We’re off and away with rehearsals for Richard Strand’s fascinating Civil War play Butler. It is a terrific and moving piece of historical fiction and, given the setting, quite surprisingly a deeply funny play.

The early days of rehearsal for any play, but especially one so steeped in history, is filled with an incredible amount of talk. We lean heavily on our dramaturg, Lauren Shouse, to help support the research we’ve each individually done on both the historical figures that inhabit the play as well as context of how the events in the play intersect and are informed by the larger context of the American Civil War.

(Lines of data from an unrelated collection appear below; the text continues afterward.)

(** * Relay emulator: the controller logic of [relay_emulator.py]

    A shallow embedding of the state machine of [RelayEmulatorApp]
    (lock state, RTE priority override, per-billing-partner command
    dialect, status reporting) and the properties of its specification.

    Conventions of the embedding.
    - A Python [str] is a [string]; the wire protocol is ASCII, and
      [upper], [lower], [strip] and [int] are modelled on ASCII text
      (a character code above 127 is left alone by [upper] and [lower]
      and is neither a digit nor white space); statements about which
      texts [int] accepts are made for ASCII text ([is_ascii]).
    - [time.time() * 1000] is a Python float; a clock reading is a
      rational [Q], and [int(x)] on such a value truncates towards zero.
      Every call of [time.time()] in the source is a separate argument
      of the function that makes it, in the order of the calls.
      Products and differences of readings are exact in [Q] where the
      code rounds them to double precision, so the statements about the
      timers are made on the expression that the code compares,
      [t * 1000 - start], and use no law of arithmetic on it.
    - The serial port [self.ser] is modelled by a flag (a port object is
      attached or not); a successful [self.ser.write] appends the line to
      the output of the action.  Write errors, the event log, the debug
      log and the Tk label updates ([update_ui]) are not controller state
      and are left out.
    - The Tk variables ([billing_partner_var] ...) are fields of the same
      record as the attributes they are copied to by [handle_command]. *)

From Stdlib Require Import ZArith QArith Qround Qminmax Bool List Lia.
From Stdlib Require Import Ascii String DecimalString DecimalPos.
Import ListNotations.

Open Scope string_scope.
Open Scope Z_scope.

(** ** Python string primitives on ASCII text *)

Module PyStr.

Definition code (c : ascii) : Z := Z.of_nat (nat_of_ascii c).

(** [str.isspace] on one ASCII character: TAB, LF, VT, FF, CR,
    FS, GS, RS, US and the space. *)
Definition is_space (c : ascii) : bool :=
  ((9 <=? code c) && (code c <=? 13))
  || ((28 <=? code c) && (code c <=? 32)).

Definition is_upper (c : ascii) : bool := (65 <=? code c) && (code c <=? 90).
Definition is_lower (c : ascii) : bool := (97 <=? code c) && (code c <=? 122).
Definition is_digit (c : ascii) : bool := (48 <=? code c) && (code c <=? 57).

Definition upper_char (c : ascii) : ascii :=
  if is_lower c then ascii_of_nat (nat_of_ascii c - 32) else c.

Definition lower_char (c : ascii) : ascii :=
  if is_upper c then ascii_of_nat (nat_of_ascii c + 32) else c.

Fixpoint map_chars (f : ascii -> ascii) (s : string) : string :=
  match s with
  | EmptyString => EmptyString
  | String c r => String (f c) (map_chars f r)
  end.

(** [s.upper()] and [s.lower()] *)
Definition upper : string -> string := map_chars upper_char.
Definition lower : string -> string := map_chars lower_char.

Fixpoint lstrip (s : string) : string :=
  match s with
  | EmptyString => EmptyString
  | String c r => if is_space c then lstrip r else s
  end.

Fixpoint rstrip (s : string) : string :=
  match s with
  | EmptyString => EmptyString
  | String c r =>
      match rstrip r with
      | EmptyString => if is_space c then EmptyString else String c EmptyString
      | r' => String c r'
      end
  end.

(** [s.strip()] *)
Definition strip (s : string) : string := lstrip (rstrip s).

(** [' ' in s] *)
Fixpoint contains_space (s : string) : bool :=
  match s with
  | EmptyString => false
  | String c r => (c =? " ")%char || contains_space r
  end.

(** [s.split(' ', 1)] as the pair ([parts[0]], [parts[1]]); it is used
    only under [' ' in s], where the list has two elements (without a
    space the second component is empty and unused). *)
Fixpoint split_space_1 (s : string) : string * string :=
  match s with
  | EmptyString => (EmptyString, EmptyString)
  | String c r =>
      if (c =? " ")%char then (EmptyString, r)
      else let (h, t) := split_space_1 r in (String c h, t)
  end.

Definition digit_value (c : ascii) : Z := code c - 48.

(** [Py_ISSPACE], the white space that [int] skips around an ASCII
    literal: TAB, LF, VT, FF, CR and the space (not FS, GS, RS, US, which
    [str.strip] removes). *)
Definition is_int_space (c : ascii) : bool :=
  ((9 <=? code c) && (code c <=? 13)) || (code c =? 32).

Fixpoint int_lstrip (s : string) : string :=
  match s with
  | EmptyString => EmptyString
  | String c r => if is_int_space c then int_lstrip r else s
  end.

Fixpoint only_int_space (s : string) : bool :=
  match s with
  | EmptyString => true
  | String c r => is_int_space c && only_int_space r
  end.

(** [sys.int_info.default_max_str_digits]: a decimal literal with more
    digits makes [int] raise [ValueError]. *)
Definition int_max_str_digits : nat := 4300.

(** The digit part of a decimal literal accepted by [int]: digits, with
    single underscores allowed between two digits, then white space up to
    the end.  The result is the value and the number of digits read. *)
Fixpoint parse_digits (prev_digit : bool) (acc : Z) (count : nat) (s : string)
    : option (Z * nat) :=
  match s with
  | EmptyString => if prev_digit then Some (acc, count) else None
  | String c r =>
      if is_digit c then
        parse_digits true (10 * acc + digit_value c) (S count) r
      else if (c =? "_")%char then
        (if prev_digit then parse_digits false acc count r else None)
      else if prev_digit && only_int_space s then Some (acc, count)
      else None
  end.

(** The check of the digit limit on what [parse_digits] has read. *)
Definition within_digit_limit (r : option (Z * nat)) : option Z :=
  match r with
  | Some (v, k) => if (k <=? int_max_str_digits)%nat then Some v else None
  | None => None
  end.

(** [int(s)] in base 10 on ASCII text: [Some n] for the value, [None] for
    [ValueError].  White space before and after the literal is skipped,
    one sign directly before the digits is allowed, and a literal of more
    than [int_max_str_digits] digits is refused. *)
Definition py_int (s : string) : option Z :=
  match int_lstrip s with
  | EmptyString => None
  | String c r =>
      if (c =? "-")%char then
        option_map Z.opp (within_digit_limit (parse_digits false 0 0 r))
      else if (c =? "+")%char then
        within_digit_limit (parse_digits false 0 0 r)
      else within_digit_limit (parse_digits false 0 0 (String c r))
  end.

(** All character codes are below 128. *)
Fixpoint is_ascii (s : string) : bool :=
  match s with
  | EmptyString => true
  | String c r => (code c <? 128) && is_ascii r
  end.

(** [str(n)] for an integer *)
Definition str (n : Z) : string := NilZero.string_of_int (Z.to_int n).

(** [int(x)] for a float [x]: truncation towards zero *)
Definition int_of_float (x : Q) : Z := Z.quot (Qnum x) (Zpos (Qden x)).

End PyStr.

Import PyStr.

(** ** The application object

    The attributes of [RelayEmulatorApp] that the controller logic reads
    or writes, with the names of the source.  [lock_state] is 0 (locked),
    1 (temporarily unlocked) or 2 (permanently unlocked); times are in
    milliseconds.  The last five fields are the Tk variables of the
    configuration panel and of the manual-unlock entry. *)

Record App : Type := mkApp {
  running : bool;
  ser : bool;
  lock_state : Z;
  rte_count : Z;
  door_state : string;
  unlock_start_time : Q;
  unlock_duration : Z;
  rte_override_active : bool;
  rte_override_start_time : Q;
  rte_override_duration : Z;
  last_rte_state : bool;
  billing_partner : string;
  aux_type : string;
  aux_normally_open : bool;
  rte_count_enabled : bool;
  billing_partner_var : string;
  aux_type_var : string;
  aux_normally_open_var : bool;
  rte_count_enabled_var : bool;
  unlock_duration_var : string
}.

(** Attribute assignment [self.f = v], one function per assigned attribute. *)

Definition set_running (v : bool) (s : App) : App :=
  mkApp v (ser s) (lock_state s) (rte_count s) (door_state s)
    (unlock_start_time s) (unlock_duration s) (rte_override_active s)
    (rte_override_start_time s) (rte_override_duration s) (last_rte_state s)
    (billing_partner s) (aux_type s) (aux_normally_open s) (rte_count_enabled
    s) (billing_partner_var s) (aux_type_var s) (aux_normally_open_var s)
    (rte_count_enabled_var s) (unlock_duration_var s).

Definition set_ser (v : bool) (s : App) : App :=
  mkApp (running s) v (lock_state s) (rte_count s) (door_state s)
    (unlock_start_time s) (unlock_duration s) (rte_override_active s)
    (rte_override_start_time s) (rte_override_duration s) (last_rte_state s)
    (billing_partner s) (aux_type s) (aux_normally_open s) (rte_count_enabled
    s) (billing_partner_var s) (aux_type_var s) (aux_normally_open_var s)
    (rte_count_enabled_var s) (unlock_duration_var s).
(** Every element of [_parse_with_tree_sitter], for a tree whose rows are
    ordered. *)
Lemma tree_sitter_element (ts_parse : string → string → Node) (p : Path)
  (content file_ext : string) (els : list CodeElement) (e : CodeElement) :
  _parse_with_tree_sitter ts_parse p content file_ext = Ok els →
  e ∈ els →
  let lines := PyStr.split PyStr.NL content in
  CodeElement.file_path e = PathOps.str p ∧
  1 ≤ CodeElement.start_line e ∧
  (rows_ordered (ts_parse file_ext content) →
   CodeElement.start_line e ≤ CodeElement.end_line e) ∧
  CodeElement.content e =
    source_span lines (CodeElement.start_line e) (CodeElement.end_line e).
Proof.
  unfold _parse_with_tree_sitter. intros H He. cbv zeta.
  destruct (str_in file_ext parsers); [|done].
  set (lines := PyStr.split PyStr.NL content) in *.
  assert (Forall (λ e, CodeElement.file_path e = PathOps.str p ∧
                       1 ≤ CodeElement.start_line e ∧
                       CodeElement.content e =
                         source_span lines (CodeElement.start_line e)
                           (CodeElement.end_line e)) els) as H1.
  { apply (traverse_node_Forall file_ext lines p (λ _, True) _)
      with (n := ts_parse file_ext content); [|apply all_nodes_True|done].
    intros n els' _ Hv. apply visit_node_from_node in Hv.
    eapply Forall_impl; [exact Hv|]. intros x (?&?&?&?). repeat split; [done|lia|done]. }
  rewrite Forall_forall in H1. destruct (H1 e He) as (Hp & Hs & Hc).
  repeat split; try done.
  intros Hrows.
  assert (Forall (λ e, CodeElement.start_line e ≤ CodeElement.end_line e) els)
    as Hord.
  { apply (traverse_node_Forall file_ext lines p
             (λ n, (NodeOps.start_point n).1 ≤ (NodeOps.end_point n).1)
             (λ e, CodeElement.start_line e ≤ CodeElement.end_line e))
      with (n := ts_parse file_ext content); [|exact Hrows|done].
    intros n els' Hn Hv. apply visit_node_from_node in Hv.
    eapply Forall_impl; [exact Hv|]. intros x (?&?&?&?). lia. }
  rewrite Forall_forall in Hord. by apply Hord.
Qed.

(** ** Splitting what was joined *)





Lemma md_split_heading (h l : string) (rest : list string) :
  is_heading l = true →
  md_split h (l :: rest) = (h, []) :: md_split (heading_name l) rest.
Proof. intros Hl. simpl. by rewrite Hl. Qed.

Lemma window_contents (p : Path) (g : nat → list string → nat * list string)
  (ws : list (list string)) :
  (∀ i w, (g i w).2 = w) →
  Forall (λ w, PyStr.truthy (PyStr.strip (PyStr.join PyStr.nl w)) = true) ws →
  CodeElement.content <$> omap (window_element p) (imap g ws)
  = PyStr.join PyStr.nl <$> ws.
Proof.
  intros Hg Hall. revert g Hg.
  induction Hall as [|w ws Hw Hall IH]; intros g Hg; [done|].
  rewrite imap_cons. cbn [omap list_omap]. unfold window_element at 1.
  rewrite Hg, Hw. cbn [fmap list_fmap CodeElement.content]. f_equal.
  apply IH. intros i w'. apply Hg.
Qed.

(** ** What stripping keeps *)

Lemma any_char_app (q : ascii → bool) (a b : string) :
  any_char q (a +:+ b) = any_char q a || any_char q b.
Proof.
  induction a as [|c a IH]; [done|].
  rewrite str_app_cons. simpl. by rewrite IH, orb_assoc.
Qed.

Lemma any_char_rev_app (q : ascii → bool) (a b : string) :
  any_char q (String.rev_app a b) = any_char q a || any_char q b.
Proof.
  revert b. induction a as [|c a IH]; intros b; [done|].
  simpl. rewrite IH. simpl. destruct (q c), (any_char q a); done.
Qed.

Lemma any_char_rev (q : ascii → bool) (s : string) :
  any_char q (String.rev s) = any_char q s.
Proof. unfold String.rev. rewrite any_char_rev_app. simpl. apply orb_false_r. Qed.

Lemma truthy_any_char (s : string) : PyStr.truthy s = any_char (λ _, true) s.
Proof. by destruct s. Qed.

Lemma any_char_lstrip (p : ascii → bool) (s : string) :
  any_char (λ c, negb (p c)) (PyStr.lstrip_by p s)
  = any_char (λ c, negb (p c)) s.
Proof.
  induction s as [|c s IH]; [done|]. simpl.
  destruct (p c) eqn:E; simpl; [done|]. by rewrite E.
Qed.

Lemma truthy_lstrip (p : ascii → bool) (s : string) :
  PyStr.truthy (PyStr.lstrip_by p s) = any_char (λ c, negb (p c)) s.
Proof.
  induction s as [|c s IH]; [done|]. simpl.
  destruct (p c) eqn:E; simpl; [done|]. done.
Qed.

(** What is left after stripping is not empty exactly when the string
    holds a character that is not stripped. *)
Lemma truthy_strip_by (p : ascii → bool) (s : string) :
  PyStr.truthy (PyStr.strip_by p s) = any_char (λ c, negb (p c)) s.
Proof.
  unfold PyStr.strip_by, PyStr.rstrip_by.
  rewrite truthy_any_char, any_char_rev, <- truthy_any_char.
  by rewrite truthy_lstrip, any_char_rev, any_char_lstrip.
Qed.

Lemma any_char_strip_by (p : ascii → bool) (s : string) :
  any_char (λ c, negb (p c)) (PyStr.strip_by p s)
  = any_char (λ c, negb (p c)) s.
Proof.
  unfold PyStr.strip_by, PyStr.rstrip_by.
  by rewrite any_char_rev, any_char_lstrip, any_char_rev, any_char_lstrip.
Qed.

Lemma any_char_lstrip_le (q p : ascii → bool) (s : string) :
  any_char q (PyStr.lstrip_by p s) = true → any_char q s = true.
Proof.
  induction s as [|c s IH]; [done|]. simpl.
  destruct (p c); [|done]. intros H. rewrite (IH H). apply orb_true_r.
Qed.

Lemma any_char_strip_by_le (q p : ascii → bool) (s : string) :
  any_char q (PyStr.strip_by p s) = true → any_char q s = true.
Proof.
  unfold PyStr.strip_by, PyStr.rstrip_by. rewrite any_char_rev.
  intros H%any_char_lstrip_le. rewrite any_char_rev in H.
  by apply any_char_lstrip_le in H.
Qed.

Lemma any_char_join (q : ascii → bool) (sep l : string) (ls : list string) :
  l ∈ ls → any_char q l = true → any_char q (PyStr.join sep ls) = true.
Proof.
  intros Hin Hl. induction Hin as [l ls|l l' ls Hin IH].
  - destruct ls as [|y ls]; [exact Hl|].
    rewrite join_cons_cons, any_char_app, Hl. reflexivity.
  - destruct ls as [|y ls]; [by apply elem_of_nil in Hin|].
    rewrite join_cons_cons, !any_char_app, (IH Hl). by rewrite !orb_true_r.
Qed.

Lemma any_char_mem (c : ascii) (s : string) :
  any_char (Ascii.eqb c) s = PyStr.mem c s.
Proof. induction s as [|d s IH]; [done|]. simpl. by rewrite IH. Qed.

Lemma split_pieces_free (sep : ascii) (s w : string) :
  w ∈ PyStr.split sep s → PyStr.mem sep w = false.
Proof.
  revert w. induction s as [|c s IH]; intros w Hw; simpl in Hw.
  - by apply list_elem_of_singleton in Hw as ->.
  - destruct (Ascii.eqb_spec c sep) as [->|Hne].
    + apply elem_of_cons in Hw as [->|Hw]; [done|]. by apply IH.
    + destruct (PyStr.split sep s) as [|w0 ws] eqn:E.
      * apply list_elem_of_singleton in Hw as ->. simpl.
        apply orb_false_iff. split; [|done].
        apply Ascii.eqb_neq. congruence.
      * apply elem_of_cons in Hw as [->|Hw].
        -- simpl. apply orb_false_iff. split.
           ++ apply Ascii.eqb_neq. congruence.
           ++ apply IH. apply list_elem_of_here.
        -- apply IH. by apply list_elem_of_further.
Qed.

(** ** Heading names *)

Lemma rev_app_spec (a b : string) :
  String.rev_app a b = String.rev a +:+ b.
Proof.
  revert b. induction a as [|c a IH]; intros b; [done|].
  unfold String.rev. cbn [String.rev_app].
  rewrite (IH (String c b)), (IH (String c "")).
  by rewrite str_app_assoc, str_app_cons, str_app_nil_l.
Qed.

Lemma rev_cons (c : ascii) (a : string) :
  String.rev (String c a) = String.rev a +:+ String c "".
Proof. unfold String.rev at 1. cbn [String.rev_app]. apply rev_app_spec. Qed.

Lemma rev_app_distr (a b : string) :
  String.rev (a +:+ b) = String.rev b +:+ String.rev a.
Proof.
  induction a as [|c a IH].
  - by rewrite str_app_nil_l, str_app_nil_r.
  - by rewrite str_app_cons, !rev_cons, IH, str_app_assoc.
Qed.

Lemma rev_involutive (a : string) : String.rev (String.rev a) = a.
Proof.
  induction a as [|c a IH]; [done|].
  rewrite rev_cons, rev_app_distr, IH. done.
Qed.

(** A string is empty or ends in a character. *)
Lemma string_snoc (s : string) :
  s = "" ∨ ∃ t c, s = t +:+ String c "".
Proof.
  rewrite <- (rev_involutive s). destruct (String.rev s) as [|c t].
  - by left.
  - right. exists (String.rev t), c. apply rev_cons.
Qed.












(** ** Claims about the parsers *)

(** C4, as amended.  The lines of a file routed to the chunk parser are
    partitioned into contiguous windows of 50 lines that do not overlap,
    the last one possibly shorter; every window whose text is not blank
    becomes one [text_chunk] element named [chunk_k] after its zero-based
    index [k], holding the lines of the window joined by newlines; and
    when no window is blank, joining the contents of the emitted chunks
    with a newline, in ascending order, gives the file back. *)
Theorem chunk_fallback_partition (file_path : Path) (content : string) :
  let lines := PyStr.split PyStr.NL content in
  let ws := windows chunk_size lines in
  concat ws = lines ∧
  (∀ k w, ws !! k = Some w →
          length w = 50 `min` (length lines - k * 50) ∧ 0 < length w) ∧
  _simple_text_chunks file_path content
    = omap (window_element file_path) (enumerate ws) ∧
  (Forall (λ w, PyStr.truthy (PyStr.strip (PyStr.join PyStr.nl w)) = true) ws →
   PyStr.join PyStr.nl
     (CodeElement.content <$> _simple_text_chunks file_path content)
   = content).
Proof.
  intros lines ws.
  assert (0 < chunk_size) as Hpos by (unfold chunk_size; lia).
  split; [by apply windows_concat|].
  split; [intros k w Hw; by apply (windows_length chunk_size lines w k)|].
  split; [apply simple_text_chunks_windows|].
  intros Hall. rewrite simple_text_chunks_windows. fold lines. fold ws.
  unfold enumerate. rewrite (window_contents file_path pair ws) by done.
  rewrite join_concat.
  - unfold ws. rewrite windows_concat by done. apply join_split.
  - eapply Forall_impl; [exact Hall|]. intros w Hw ->. done.
Qed.
(** C3 (amended): a send-message naming a chat id that has no log does not
    fail: the handler creates an empty log for the id and appends the message
    to it, so the log then holds exactly that message; the directory and the
    registry are left as they were, and when the chat is unknown too nobody
    is notified. *)
Theorem send_message_unknown_chat sock m st :
  JSMap.get (md_chatId m) (messages st) = None ->
  let st' := fst (send_message sock m st) in
  JSMap.get (md_chatId m) (messages st') = Some [m]
  /\ get_messages (md_chatId m) st' = [m]
  /\ chats st' = chats st
  /\ users st' = users st
  /\ (JSMap.get (md_chatId m) (chats st) = None ->
      snd (send_message sock m st) = []).
Proof.
  intros H st'. subst st'.
  assert (G : JSMap.get (md_chatId m) (messages (fst (send_message sock m st)))
              = Some [m]).
  { rewrite send_message_log, String.eqb_refl. unfold get_messages. now rewrite H. }
  destruct (send_message_other_stores sock m st) as (Hu & Hc & _).
  split; [exact G|]. split; [unfold get_messages; now rewrite G|].
  split; [exact Hc|]. split; [exact Hu|].
  intros N. rewrite send_message_state in Hc. unfold send_message.
  now rewrite Hc, N.
Qed.

Lemma send_message_unknown_chat_witness :
  let st' := fst (send_message "s2" Scenario.stray (state_after Scenario.setup)) in
  JSMap.get "ghost" (messages st') = Some [Scenario.stray]
  /\ get_messages "ghost" st' = [Scenario.stray]
  /\ chats st' = chats (state_after Scenario.setup)
  /\ users st' = users (state_after Scenario.setup)
  /\ (JSMap.get "ghost" (chats (state_after Scenario.setup)) = None ->
      snd (send_message "s2" Scenario.stray (state_after Scenario.setup)) = []).
Proof.
  apply (send_message_unknown_chat "s2" Scenario.stray
           (state_after Scenario.setup)).
  reflexivity.
Defined.

Lemma socket_join_stores s r st :
  users (socket_join s r st) = users st
  /\ chats (socket_join s r st) = chats st
  /\ messages (socket_join s r st) = messages st
  /\ onlineUsers (socket_join s r st) = onlineUsers st
  /\ sockets (socket_join s r st) = sockets st.
Proof. unfold socket_join. destruct (in_room r s st); simpl; auto. Qed.

(** ** Fan-out *)

Lemma in_io_to_emit s ev r ev' st :
  In (s, ev) (io_to_emit r ev' st) <-> ev = ev' /\ In s (sockets_in r st).
Proof.
  unfold io_to_emit. rewrite in_map_iff. split.
  - intros [x [[= <- <-] Hin]]. auto.
  - intros [-> Hin]. now exists s.
Qed.

Lemma in_emit_to_each s ev ps ev' st :
  In (s, ev) (emit_to_each ps ev' st)
  <-> ev = ev' /\ exists p, In p ps /\ In s (sockets_in (user_room p) st).
Proof.
  unfold emit_to_each. rewrite in_flat_map. split.
  - intros [p [Hp Hin]]. apply in_io_to_emit in Hin. destruct Hin. eauto.
  - intros [-> [p [Hp Hin]]]. exists p. split; auto. now apply in_io_to_emit.
Qed.

Lemma in_emit_to_others s ev ps u ev' st :
  In (s, ev) (emit_to_others ps u ev' st)
  <-> ev = ev'
      /\ exists p, In p ps /\ p <> u /\ In s (sockets_in (user_room p) st).
Proof.
  unfold emit_to_others. rewrite in_flat_map. split.
  - intros [p [Hp Hin]]. destruct (String.eqb p u) eqn:E; simpl in Hin; [tauto|].
    apply String.eqb_neq in E. apply in_io_to_emit in Hin. destruct Hin. eauto.
  - intros [-> [p [Hp [N Hin]]]]. exists p. split; auto.
    apply String.eqb_neq in N. rewrite N. simpl. now apply in_io_to_emit.
Qed.

Lemma emit_to_each_rooms ps ev st st' :
  rooms st = rooms st' -> emit_to_each ps ev st = emit_to_each ps ev st'.
Proof.
  intros E. unfold emit_to_each, io_to_emit, sockets_in. now rewrite E.
Qed.

Lemma send_message_out sock m st chat :
  JSMap.get (md_chatId m) (chats st) = Some chat ->
  snd (send_message sock m st)
  = emit_to_each (c_participants chat) (NewMessage m) st.
Proof.
  intros H. pose proof (send_message_other_stores sock m st) as (_ & Hc & _ & _ & Hr).
  rewrite send_message_state in Hc, Hr. unfold send_message.
  rewrite Hc, H. simpl. now apply emit_to_each_rooms.
Qed.

(** C2, as stated, fails: alice sends "hi" to c1 from her socket s1, and
    s1 is handed the new-message event along with bob's socket s2. *)
Lemma send_message_echoes_to_sender :
  let st := state_after Scenario.setup in
  connection_of (md_senderId Scenario.hi) st = Some "s1"
  /\ snd (send_message "s1" Scenario.hi st)
     = [("s1", NewMessage Scenario.hi); ("s2", NewMessage Scenario.hi)].
Proof. vm_compute. auto. Qed.

(** C2 (amended): a send-message on an existing chat hands the new-message
    event to exactly the sockets joined to the personal room of a
    participant of that chat; the sender is not left out: the socket the
    message came from receives the event too when it is joined to the room
    of a participant. *)
Theorem send_message_fanout sock m st chat :
  JSMap.get (md_chatId m) (chats st) = Some chat ->
  (forall s ev,
      In (s, ev) (snd (send_message sock m st))
      <-> ev = NewMessage m
          /\ exists p, In p (c_participants chat)
                       /\ In s (sockets_in (user_room p) st))
  /\ (forall p, In p (c_participants chat) ->
                In sock (sockets_in (user_room p) st) ->
                In (sock, NewMessage m) (snd (send_message sock m st))).
Proof.
  intros H. rewrite (send_message_out sock m st chat H). split.
  - intros s ev. apply in_emit_to_each.
  - intros p Hp Hs. apply in_emit_to_each. eauto.
Qed.

Lemma send_message_fanout_witness :
  In ("s1", NewMessage Scenario.hi)
     (snd (send_message "s1" Scenario.hi (state_after Scenario.setup))).
Proof.
  apply (send_message_fanout "s1" Scenario.hi (state_after Scenario.setup)
           (newChat Scenario.c1 4) eq_refl) with (p := "alice");
    simpl; auto.
Defined.

(** *** Coming online twice *)

Lemma in_room_sockets_in r s st :
  in_room r s st = true <-> In s (sockets_in r st).
Proof.
  unfold in_room, sockets_in. rewrite existsb_exists, in_map_iff. split.
  - intros [[r' s'] [Hin H]]. simpl in H. apply andb_prop in H.
    destruct H as [H1 H2]. apply String.eqb_eq in H2. subst s'.
    exists (r', s). split; auto. apply filter_In. auto.
  - intros [[r' s'] [<- Hin]]. apply filter_In in Hin. destruct Hin as [Hin H].
    exists (r', s'). simpl in *. now rewrite H, String.eqb_refl.
Qed.

Lemma socket_join_in s r st : In s (sockets_in r (socket_join s r st)).
Proof.
  unfold socket_join. destruct (in_room r s st) eqn:E.
  - now apply in_room_sockets_in.
  - unfold sockets_in. simpl. rewrite filter_app, map_app. apply in_or_app.
    right. simpl. rewrite String.eqb_refl. now left.
Qed.

Lemma socket_join_keeps s r st s' r' :
  In s' (sockets_in r' st) -> In s' (sockets_in r' (socket_join s r st)).
Proof.
  unfold socket_join. destruct (in_room r s st); auto.
  unfold sockets_in. simpl. rewrite filter_app, map_app. intros H.
  apply in_or_app. now left.
Qed.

The Civil War has been so deeply documented and written about that there are more than 50,0000 books and pamphlets about it, at least one book or pamphlet published every day since the first shots were fired at Fort Sumter in April of 1861. So the historical research is both daunting and seductive; we are definitely enjoying putting on our amateur historian hats. We are also equally focused in these early days on the playwright Richard Strand’s words.

The goal in the first few days of rehearsal is to create a vast and deep lake of information about the characters and their relationships upon which one might draw inspiration from throughout the rehearsal process that will sustain you through performances. This means naming all the things big and small that we know from the text, sharing what we intuit, testing what we believe or teasing out a mysterious action, phrase or even word.

One of those words that particularly drew our attention today was “sanctuary”. A person asking for “sanctuary” over “refuge” or “protection” or “asylum” has such resonant implications. Days like today where we interrogate the text for clues are some of the most thrilling.